For more than a decade now, citizens from all walks of Southwestern Indiana life have looked state Democrats in the eye and said, "If you persist in destroying our environment and the communities we love through your I-69 payoff to your political pals in Evansville, we will make you pay."
It's time for those citizens to make good on that pledge. Ignoring the common-sense 41-70 route is more than a thumbing of the nose at those citizens and their views by the O'Bannon-Kernan camp. It's giving them the finger. Proceeding with the new-terrain I-69 alternative would be one of the most egregious abuses of political power in Indiana history. It cannot be tolerated.
At this stage in the game, Joe Kernan is the politician who most needs to get that message. He's the one force in Indiana that could actually stop this multi-billion-dollar fleecing of Indiana taxpayers. Federal highway officials and judges could delay it again, but only Kernan can persuade O'Bannon to stop it.
If citizen outrage over the new-terrain I-69 manifested itself in Fernandez' Secretary of State campaign going down in flames, Kernan would get the message. If Democrats finally understand that I-69 threatens their tenuous hold on political power, they might show the people some respect.
The elements of such a campaign are those of any other: get the message out and then get out the vote.
The message must be that Fernandez does not deserve the people's support. Everywhere he campaigns for money or votes, citizens should share the sordid details of I-69 with the people. Truth squads should follow wherever he goes.
Between now and Nov. 5, editorial pages in Southwest Indiana should fill with letters and guest columns detailing the myriad impacts I-69 will have on local economies and the environment and Fernandez' responsibility for them. Editorial pages outside Southwest Indiana should fill with letters and columns explaining what the devastating impacts I-69 will have on local road and street budgets and Fernandez' responsibilities for them.

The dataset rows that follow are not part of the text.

(* ===== verification/GoFormat.v ===== *)
(** * Formatting of integers, times and durations

    %d of package fmt, the RFC 3339 layout and [Duration.String] of package time, for
    the messages that report a number, an instant or a duration. *)

From S2P Require Import Prelude GoErrors Lifecycle.
From Stdlib Require Import Ascii DecimalString DecimalZ DecimalPos.

#[local] Open Scope Z_scope.

(** %d *)
Definition show_Z (z : Z) : string := NilZero.string_of_int (Z.to_int z).

(** %02d and %04d of a non-negative number below the width's limit. *)
Definition pad2 (z : Z) : string := if z <? 10 then "0" +:+ show_Z z else show_Z z.
Definition pad4 (z : Z) : string :=
  if z <? 10 then "000" +:+ show_Z z else if z <? 100 then "00" +:+ show_Z z
  else if z <? 1000 then "0" +:+ show_Z z else show_Z z.

(** The proleptic Gregorian date of a day number counted from 1970-01-01: eras of
    400 years that start on the first of March. *)
Definition civil_of_days (days : Z) : Z * Z * Z :=
  let z := days + 719468 in
  let era := z / 146097 in
  let doe := z mod 146097 in
  let yoe := (doe - doe / 1460 + doe / 36524 - doe / 146096) / 365 in
  let doy := doe - (365 * yoe + yoe / 4 - yoe / 100) in
  let mp := (5 * doy + 2) / 153 in
  let day := doy - (153 * mp + 2) / 5 + 1 in
  let month := if mp <? 10 then mp + 3 else mp - 9 in
  let year := yoe + era * 400 + (if month <=? 2 then 1 else 0) in
  (year, month, day).

(** [t.UTC().Format(time.RFC3339)] of an instant in nanoseconds. *)
Definition RFC3339 (t : Z) : string :=
  let seconds := t / 1000000000 in
  let '(year, month, day) := civil_of_days (seconds / 86400) in
  let s := seconds mod 86400 in
  sprint [pad4 year; "-"; pad2 month; "-"; pad2 day; "T"; pad2 (s / 3600); ":";
          pad2 (s / 60 mod 60); ":"; pad2 (s mod 60); "Z"].

Example rfc3339_epoch : RFC3339 0 = "1970-01-01T00:00:00Z".
Proof. reflexivity. Qed.
Example rfc3339_leap : RFC3339 1709210096000000000 = "2024-02-29T12:34:56Z".
Proof. reflexivity. Qed.

(** ** Durations: [time.Duration.String] *)

Fixpoint trim_zeros (s : list ascii) : list ascii :=
  match s with c :: rest => if Ascii.eqb c "0"%char then trim_zeros rest else s | [] => [] end.

(** The [prec] low decimal digits of [v], the least significant first. *)
Fixpoint low_digits (prec : nat) (v : Z) : list ascii :=
  match prec with
  | O => []
  | S prec => ascii_of_nat (48 + Z.to_nat (v mod 10)) :: low_digits prec (v / 10)
  end.

(** [fmtFrac]: the fraction without trailing zeros, nothing when it is zero. *)
Definition fmtFrac (v : Z) (prec : nat) : string :=
  match trim_zeros (low_digits prec v) with
  | [] => ""
  | digits => "." +:+ of_bytes (rev digits)
  end.

Definition micro_unit : string := of_bytes [ascii_of_nat 194; ascii_of_nat 181; "s"%char].

Definition duration_unsigned (u : Z) : string :=
  if u =? 0 then "0s"
  else if u <? 1000 then show_Z u +:+ "ns"
  else if u <? 1000000 then show_Z (u / 1000) +:+ fmtFrac u 3 +:+ micro_unit
  else if u <? 1000000000 then show_Z (u / 1000000) +:+ fmtFrac u 6 +:+ "ms"
  else
    let seconds := u / 1000000000 in
    let text := show_Z (seconds mod 60) +:+ fmtFrac u 9 +:+ "s" in
    let minutes := seconds / 60 in
    if minutes =? 0 then text else
    let text := show_Z (minutes mod 60) +:+ "m" +:+ text in
    let hours := minutes / 60 in
    if hours =? 0 then text else show_Z hours +:+ "h" +:+ text.

Definition duration_string (d : Z) : string :=
  if d <? 0 then "-" +:+ duration_unsigned (- d) else duration_unsigned d.

Example duration_texts :
  map duration_string [0; 1500; 90000000000; 5400500000000; 250000000; -1100000000]
  = ["0s"; "1.5" +:+ micro_unit; "1m30s"; "1h30m0.5s"; "250ms"; "-1.1s"].
Proof. reflexivity. Qed.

Citizens should carry the truth about I-69 to as many of their fellow citizens as is humanly possible, through door-to-door canvassing, direct mail, talk show calls, advertising, yard signs, and any other form of political expression they can imagine.
Finally, most important, citizens must get out and vote, and vote correctly. Those who can't bring themselves to vote for Fernandez' Republican opponent can simply not vote in the Secretary of State's race. Fernandez must receive the smallest vote total of any of the four statewide Democratic candidates on this year's ballot, and it must be abundantly clear that I-69 is the reason why.
If that happens, this multi-billion-dollar boondoggle might finally meet the fate it deserves. There's little chance otherwise.